== Provided data ==

(** The write, and the notice it delivered. *)
Definition send_event (f : Forward) (ev : Event) (w : WriteEvent) : Forward :=
  match w with
  | WE_Written =>
      MkForward (fw_noticing f)
        (match ev_handles ev with Some sent => delivered (fw_notice f) sent | None => fw_notice f end)
        (fw_seq f + 1) (fw_written f ++ [ev]) (fw_closed_conn f) (fw_over f)
  | WE_Failed => MkForward (fw_noticing f) (fw_notice f) (fw_seq f) (fw_written f) (fw_closed_conn f) true
  | WE_Stalled => MkForward (fw_noticing f) (fw_notice f) (fw_seq f) (fw_written f) true true
  end.

Definition forward_start (notice : option NoticeHandles) (w : WriteEvent) : Forward :=
  let f := MkForward true notice 0 [] false false in
  match notice with
  | Some pending => send_event f (notice_event pending) w
  | None => f
  end.

(** The event of a batch, or of what was missed. *)
Definition due (session_id : Z) (r : Received) : option Event :=
  match r with
  | Rcv_Batch b => for_session b session_id
  | Rcv_Lagged _ => Some overflow_event
  | Rcv_Closed => None
  end.

(** One turn of the loop, [notice] being the one pending as it looks. *)
Definition forward_turn (session_id : Z) (f : Forward) (t : Turn) (notice : option NoticeHandles)
    (w : WriteEvent) : Forward :=
  let f := MkForward (fw_noticing f) notice (fw_seq f) (fw_written f) (fw_closed_conn f) (fw_over f) in
  if fw_over f then f
  else
    let sent ev := match ev with Some ev => send_event f ev w | None => f end in
    match t with
    | Turn_Recv Rcv_Closed => MkForward (fw_noticing f) notice (fw_seq f) (fw_written f) (fw_closed_conn f) true
    | Turn_Recv r => sent (due session_id r)
    | Turn_Changed ok =>
        if negb (fw_noticing f) then f
        else if ok then sent (notice_event <$> notice)
        else MkForward false notice (fw_seq f) (fw_written f) (fw_closed_conn f) (fw_over f)
    end.

Definition forward (session_id : Z) (f : Forward) (turns : list (Turn * option NoticeHandles * WriteEvent)) : Forward :=
  foldl (λ f twn, forward_turn session_id f twn.1.1 twn.1.2 twn.2) f turns.

(** ** The client's end *)

Definition EVENT_QUEUE : nat := 256.

Record Reader := MkReader { rd_overflow_pending : bool; rd_queue : list Event }.

Definition reader_new : Reader := MkReader false [].

Definition try_send (queue : list Event) (ev : Event) : option (list Event) :=
  if (length queue <? EVENT_QUEUE)%nat then Some (queue ++ [ev]) else None.

Definition send_or_collapse (r : Reader) (ev : Event) : Reader :=
  match try_send (rd_queue r) ev with
  | Some q => MkReader (rd_overflow_pending r) q
  | None => MkReader true (rd_queue r)
  end.

(** One event read; a notice of the handles is reported, and goes no further. *)
Definition read_event (r : Reader) (ev : Event) : Reader :=
  let ev' := MkEvent (ev_items ev) None in
  if bool_decide (ev_handles ev ≠ None) && bool_decide (ev_items ev = []) then r
  else if rd_overflow_pending r then
    match try_send (rd_queue r) overflow_event with
    | None => r
    | Some q => send_or_collapse (MkReader false q) ev'
    end
  else send_or_collapse r ev'.

(** The invalidator takes one. *)
Definition take_event (r : Reader) : Reader := MkReader (rd_overflow_pending r) (drop 1 (rd_queue r)).

Inductive ReaderStep := RS_Read (ev : Event) | RS_Take.
Definition reader_step (r : Reader) (s : ReaderStep) : Reader :=
  match s with RS_Read ev => read_event r ev | RS_Take => take_event r end.
Definition read_all (r : Reader) (steps : list ReaderStep) : Reader := foldl reader_step r steps.

(** ** What is not lost *)

(** The events the invalidator is owed of those read: a notice alone is not one. *)
Definition relevant (ev : Event) : option Event :=
  if bool_decide (ev_handles ev ≠ None) && bool_decide (ev_items ev = []) then None
  else Some (MkEvent (ev_items ev) None).

(** The frames read, and what the invalidator is owed of them. *)
Definition frames_read (steps : list ReaderStep) : list Event :=
  omap (λ s, match s with RS_Read ev => Some ev | RS_Take => None end) steps.
Definition events_read (steps : list ReaderStep) : list Event := omap relevant (frames_read steps).

(** What the invalidator took from the queue, in order. *)
Fixpoint taken (r : Reader) (steps : list ReaderStep) : list Event :=
  match steps with
  | [] => []
  | RS_Take :: steps => take 1 (rd_queue r) ++ taken (take_event r) steps
  | RS_Read ev :: steps => taken (read_event r ev) steps
  end.

(** Everything that reached the queue: what was taken from it and what is in it. *)
Definition handed_over (steps : list ReaderStep) : list Event :=
  taken reader_new steps ++ rd_queue (read_all reader_new steps).

(** [told due passed owed]: [passed] is [due] but for losses, each followed by an
    overflow before anything else passes; [owed] when the last one is not yet. *)
Inductive told : list Event → list Event → bool → Prop :=
| told_nothing : told [] [] false
| told_passed due passed ev : told due passed false → told (due ++ [ev]) (passed ++ [ev]) false
| told_lost due passed owed ev : told due passed owed → told (due ++ [ev]) passed true
| told_overflow due passed : told due passed true → told due (passed ++ [MkEvent [Ev_Overflow] None]) false.

(** Every event read found room in the queue. *)
Definition never_full (steps : list ReaderStep) : Prop :=
  ∀ before ev after, steps = before ++ RS_Read ev :: after →
  (length (rd_queue (read_all reader_new before)) < 256)%nat.

Lemma try_send_room q ev : (length q < 256)%nat → try_send q ev = Some (q ++ [ev]).
Proof. intros Hq. unfold try_send, EVENT_QUEUE. by rewrite (proj2 (Nat.ltb_lt _ _)). Qed.

Lemma try_send_Some q ev q' : try_send q ev = Some q' → q' = q ++ [ev] ∧ (length q' <= 256)%nat.
Proof.
  unfold try_send, EVENT_QUEUE. destruct (Nat.ltb_spec (length q) 256); [|done]. intros [= <-].
  split; [done|]. rewrite length_app. cbn. lia.
Qed.

Lemma taken_snoc steps s : ∀ r,
  taken r (steps ++ [s]) = taken r steps
    ++ match s with RS_Take => take 1 (rd_queue (read_all r steps)) | RS_Read _ => [] end.
Proof.
  induction steps as [|[ev|] steps IH]; intros r; cbn [app taken].
  - destruct s; [done|]. by rewrite app_nil_r.
  - apply IH.
  - by rewrite IH, app_assoc.
Qed.

Lemma read_all_snoc steps s r : read_all r (steps ++ [s]) = reader_step (read_all r steps) s.
Proof. unfold read_all. by rewrite foldl_app. Qed.

Lemma events_read_snoc steps s :
  events_read (steps ++ [s])
  = events_read steps ++ match s with RS_Read ev => option_list (relevant ev) | RS_Take => [] end.
Proof.
  unfold events_read, frames_read. rewrite !omap_app. f_equal. destruct s as [ev|]; [|done].
  cbn. by destruct (relevant ev).
Qed.

(** The invariant, with what has passed so far. *)
Definition reader_ok (due passed : list Event) (r : Reader) : Prop :=
  told due (passed ++ rd_queue r) (rd_overflow_pending r) ∧ (length (rd_queue r) <= 256)%nat.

===

### Exercise aim
Start with the line above that contains "Definition send_event (f" and stop after the line that contains "(fw_seq f +". Output those lines exactly, and only those.

### Reply to the task
Definition send_event (f : Forward) (ev : Event) (w : WriteEvent) : Forward :=
  match w with
  | WE_Written =>
      MkForward (fw_noticing f)
        (match ev_handles ev with Some sent => delivered (fw_notice f) sent | None => fw_notice f end)
        (fw_seq f + 1) (fw_written f ++ [ev]) (fw_closed_conn f) (fw_over f)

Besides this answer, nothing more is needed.